> [REQUIREMENT]
Nothing outside the stretch is wanted. Repeat exactly the lines of the listing below from the one that contains "Definition raws (l" through the one that contains "(** The number of members in the slabs. *)", both ends included.

THE INPUT below:

(* ===== verification/ProtobufCUnpack.v ===== *)
(** * Unpacking what was packed

    The members that the scan finds in what [field_pack] writes; how they fill the struct,
    field by field; and the whole message. *)
From S2P Require Import Prelude Keywords ProtobufC ProtobufCDesc ProtobufCPack.

Open Scope Z_scope.
Open Scope list_scope.

Section scan.
Context {D : Type} (desc : D -> ProtobufCMessageDescriptor D) (d : D).
Hypothesis Hwf : wf_descriptor (desc d) = true.
Implicit Types (f : ProtobufCFieldDescriptor D) (ms : list (cell D)).

(** ** Members *)

(** A member as it is written: the field, the wire type, the length of its prefix and the
    bytes after the tag. *)
Definition sm_of f (wt : Z) (pref : nat) (p : bytes) : ScannedMember := mkScanned (id f) wt pref (Some f) p.

(** The member is written, and its bytes are found again. *)
Definition written (sm : ScannedMember (D := D)) : Prop :=
  exists f, f ∈ fields (desc d) /\ sm_field sm = Some f /\ tag sm = id f /\ 0 <= wire_type sm < 8 /\
    forall rest, scan_member (wire_type sm) (data sm ++ rest) = Ok (Some (List.length (data sm), length_prefix_len sm)).

Definition raw (sm : ScannedMember (D := D)) : bytes := tagged (tag sm) (wire_type sm) (data sm).
Definition raws (l : list ScannedMember) : bytes := List.concat (map raw l).

(** The counts of the members, one after the other. *)
Fixpoint count_members (l : list ScannedMember) (ms : list (cell D)) : outcome (option (list (cell D))) :=
  match l with
  | [] => Ok (Some ms)
  | sm :: l =>
      match sm_field sm with
      | None => count_members l ms
      | Some f =>
          let* r := count_member f sm ms in
          match r with Some ms => count_members l ms | None => Ok None end
      end
  end.

(** ** The slabs *)

(** The number of members in the slabs. *)
Definition used (which_slab in_slab_index : Z) : Z := 16 * (2 ^ which_slab - 1) + in_slab_index.
Definition slabs_ok (w k : Z) : Prop := 0 <= w <= MAX_SCANNED_MEMBER_SLAB /\ 0 <= k <= 2 ^ (w + 4).
Definition max_members : Z := 2 ^ 27 - 16.

Lemma next_slot_ok w k : slabs_ok w k -> used w k < max_members ->
  exists w' k', next_slot w k = Some (w', k') /\ slabs_ok w' (k' + 1) /\ used w' (k' + 1) = used w k + 1.
Proof.
  unfold slabs_ok, used, max_members, next_slot, FIRST_SCANNED_MEMBER_SLAB_SIZE_LOG2.
  change MAX_SCANNED_MEMBER_SLAB with 22. intros [Hw Hk] Hu.
  assert (E : 2 ^ (w + 4) = 16 * 2 ^ w) by (rewrite Z.pow_add_r by lia; lia).
  assert (0 < 2 ^ w) by (apply Z.pow_pos_nonneg; lia).
  destruct (Z.eqb_spec k (2 ^ (w + 4))).
  - destruct (Z.eqb_spec w 22) as [->|]; [change (2 ^ 22) with 4194304 in *; lia|].
    do 2 eexists. split; [done|]. rewrite !Z.pow_add_r by lia. change (2 ^ 1) with 2. change (2 ^ 4) with 16. lia.
  - do 2 eexists. split; [done|]. lia.
Qed.

(** ** The loop *)

Definition last_ok (s : scanning (D := D)) : Prop :=
  forall i, last_field s = Some i -> (i < List.length (fields (desc d)))%nat.

Lemma lookup_field_hit last i f : (forall j, last = Some j -> (j < List.length (fields (desc d)))%nat) ->
  fields (desc d) !! i = Some f -> lookup_field desc d last (id f) = Ok (Some i).
Proof.
  intros Hl Hf. unfold lookup_field. rewrite (wf_lookup desc d Hwf i f Hf). cbn [obind].
  assert (E : (if Z.of_nat i <? 0 then None else Some (Z.to_nat (Z.of_nat i))) = Some i).
  { destruct (Z.ltb_spec (Z.of_nat i) 0); [lia|]. by rewrite Nat2Z.id. }
  destruct last as [j|]; [|by rewrite E]. destruct (lookup_lt_is_Some_2 (fields (desc d)) j) as [g Hg]; [by apply Hl|].
  rewrite Hg. destruct (Z.eqb_spec (id g) (id f)); [|by rewrite E].
  by rewrite (wf_unique desc d Hwf j i g f Hg Hf).
Qed.

Lemma wf_not_required f : f ∈ fields (desc d) -> label f = PROTOBUF_C_LABEL_REPEATED \/ label f = PROTOBUF_C_LABEL_NONE.
Proof. intros Hf. apply wf_field in Hf; [|done]. unfold field_ok in Hf. split_andb. destruct (label f); auto; done. Qed.

Lemma scan_round_written sm rest s : written sm -> last_ok s -> slabs_ok (which_slab s) (in_slab_index s) ->
  used (which_slab s) (in_slab_index s) < max_members ->
  forall f ms, sm_field sm = Some f -> count_member f sm (rv s) = Ok (Some ms) ->
  exists s', scan_round desc d (raw sm ++ rest) s = Ok (Some (rest, s')) /\
    rv s' = ms /\ last_ok s' /\ slabs_ok (which_slab s') (in_slab_index s') /\
    used (which_slab s') (in_slab_index s') = used (which_slab s) (in_slab_index s) + 1 /\
    n_unknown s' = n_unknown s /\ sms s' = sm :: sms s.
Proof.
  intros (f & Hf & Es & Et & Hw & Hscan) Hlast Hsl Hu f' ms Ef Hc. rewrite Es in Ef. injection Ef as <-.
  pose proof (wf_id desc d Hwf f Hf) as Hi. pose proof Hf as [i Hf']%list_elem_of_lookup.
  destruct (next_slot_ok _ _ Hsl Hu) as (w' & k' & En & Hs' & Hu').
  unfold scan_round, raw, tagged. rewrite Et, <-app_assoc, parse_tag_spec by lia. cbn [obind].
  rewrite (lookup_field_hit _ i f Hlast Hf'). cbn [obind]. rewrite Hf'. cbn [obind].
  rewrite <-(or_first_length _ (wire_type sm)), drop_app_length, Hscan. cbn [obind]. rewrite En.
  destruct (Nat.ltb_spec (List.length (data sm ++ rest)) (List.length (data sm))) as [Hlt|_]; [rewrite length_app in Hlt; lia|].
  rewrite take_app_length, drop_app_length.
  replace (mkScanned (id f) (wire_type sm) (length_prefix_len sm) (Some f) (data sm)) with sm
    by (destruct sm; cbn in *; congruence).
  rewrite Hc. cbn [obind]. eexists. split; [reflexivity|]. cbn. split; [done|]. split.
  { intros j [= <-]. by eapply lookup_lt_Some. }
  done.
Qed.

Lemma raw_nonempty sm : written sm -> exists b bs, raw sm = b :: bs.
Proof.
  intros (f & Hf & _ & Et & _ & _). pose proof (wf_id desc d Hwf f Hf) as Hi. unfold raw, tagged. rewrite Et.
  destruct (tag_varint (id f) Hi) as (bs & -> & Hv & _). destruct bs as [|b bs]; [inversion Hv|]. cbn. eauto.
Qed.

Lemma scan_written l : forall fuel s ms, Forall written l -> last_ok s -> slabs_ok (which_slab s) (in_slab_index s) ->
  used (which_slab s) (in_slab_index s) + Z.of_nat (List.length l) <= max_members ->
  (List.length (raws l) <= fuel)%nat -> count_members l (rv s) = Ok (Some ms) ->
  exists s', scan_loop desc fuel d (raws l) s = Ok (Some s') /\ rv s' = ms /\ n_unknown s' = n_unknown s /\
    sms s' = rev l ++ sms s.
Proof.
  induction l as [|sm l IH]; intros fuel s ms Hl Hlast Hsl Hu Hf Hc.
  { exists s. cbn in *. injection Hc as ->. by destruct fuel. }
  apply Forall_cons in Hl as [Hsm Hl]. pose proof Hsm as (f & _ & Ef & _).
  cbn [count_members] in Hc. rewrite Ef in Hc. destruct (count_member f sm (rv s)) as [[ms'|]| |] eqn:Em; try done.
  cbn [obind] in Hc. cbn [List.length] in Hu.
  destruct (scan_round_written sm (raws l) s Hsm Hlast Hsl ltac:(lia) f ms' Ef Em) as (s1 & E1 & Hr1 & Hl1 & Hs1 & Hu1 & Hn1 & Hm1).
  change (raws (sm :: l)) with (raw sm ++ raws l) in *. destruct (raw_nonempty sm Hsm) as (b & bs & Eb).
  rewrite length_app, Eb in Hf. cbn [List.length] in Hf. destruct fuel as [|fuel]; [lia|].
  destruct (IH fuel s1 ms) as (s2 & E2 & Hr2 & Hn2 & Hm2); [done|done|done|lia|lia|by rewrite Hr1|].
  exists s2. split; [|split; [done|]; split; [congruence|]; rewrite Hm2, Hm1; cbn; by rewrite <-app_assoc].
  rewrite Eb in *. cbn [app scan_loop]. change (b :: bs ++ raws l) with ((b :: bs) ++ raws l). rewrite E1. cbn [obind]. exact E2.
Qed.
End scan.

(** * Filling the members of a message

    The members of one field, as [field_pack] writes them, put its contents into a struct
    whose members of that field are not set yet, and touch no other member. *)

Open Scope Z_scope.
Open Scope list_scope.

(** ** Changes to a struct *)

Section frame.
Context {D : Type}.
Implicit Types (ms : list (cell D)).

(** Only the members of [foot] change. *)
Definition frame (foot : list nat) ms ms' : Prop :=
  List.length ms' = List.length ms /\ forall o, o ∉ foot -> at_slot ms' o = at_slot ms o.

Lemma frame_refl foot ms : frame foot ms ms.
Proof. done. Qed.

Lemma frame_trans foot ms ms' ms'' : frame foot ms ms' -> frame foot ms' ms'' -> frame foot ms ms''.
Proof. intros [H1 H2] [H3 H4]. split; [congruence|]. intros o Ho. by rewrite H4, H2. Qed.

Lemma frame_put foot ms o c : o ∈ foot -> frame foot ms (put ms o c).
Proof. intros Ho. split; [apply length_put|]. intros o' Ho'. apply at_slot_put_ne. by intros ->. Qed.

Lemma frame_mono foot foot' ms ms' : (forall o, o ∈ foot -> o ∈ foot') -> frame foot ms ms' -> frame foot' ms ms'.
Proof. intros H [H1 H2]. split; [done|]. intros o Ho. apply H2. auto. Qed.

Lemma set_repeated_eq (f : ProtobufCFieldDescriptor D) ms n array c c' :
  quantifier_offset f <> offset f ->
  at_slot ms (offset f) = Some c -> at_slot ms (quantifier_offset f) = Some c' ->
  exists ms', set_repeated f ms n array = Ok ms' /\ at_slot ms' (quantifier_offset f) = Some (Int n) /\
    at_slot ms' (offset f) = Some (Arr (Some array)) /\ frame [quantifier_offset f; offset f] ms ms'.
Proof.
  intros Hne Ho Hq. unfold set_repeated. rewrite (set_member_some _ _ _ _ Ho). cbn [obind].
  rewrite (set_member_some _ _ c'); [|by rewrite at_slot_put_ne]. eexists. split; [done|].
  split; [eapply at_slot_put; by rewrite at_slot_put_ne|]. split.
  - rewrite at_slot_put_ne by done. by eapply at_slot_put.
  - eapply frame_trans; apply frame_put; [right|]; by left.
Qed.
End frame.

End of THE INPUT.

> [EXPECTED OUTPUT]
Definition raws (l : list ScannedMember) : bytes := List.concat (map raw l).

(** The counts of the members, one after the other. *)
Fixpoint count_members (l : list ScannedMember) (ms : list (cell D)) : outcome (option (list (cell D))) :=
  match l with
  | [] => Ok (Some ms)
  | sm :: l =>
      match sm_field sm with
      | None => count_members l ms
      | Some f =>
          let* r := count_member f sm ms in
          match r with Some ms => count_members l ms | None => Ok None end
      end
  end.

(** ** The slabs *)

(** The number of members in the slabs. *)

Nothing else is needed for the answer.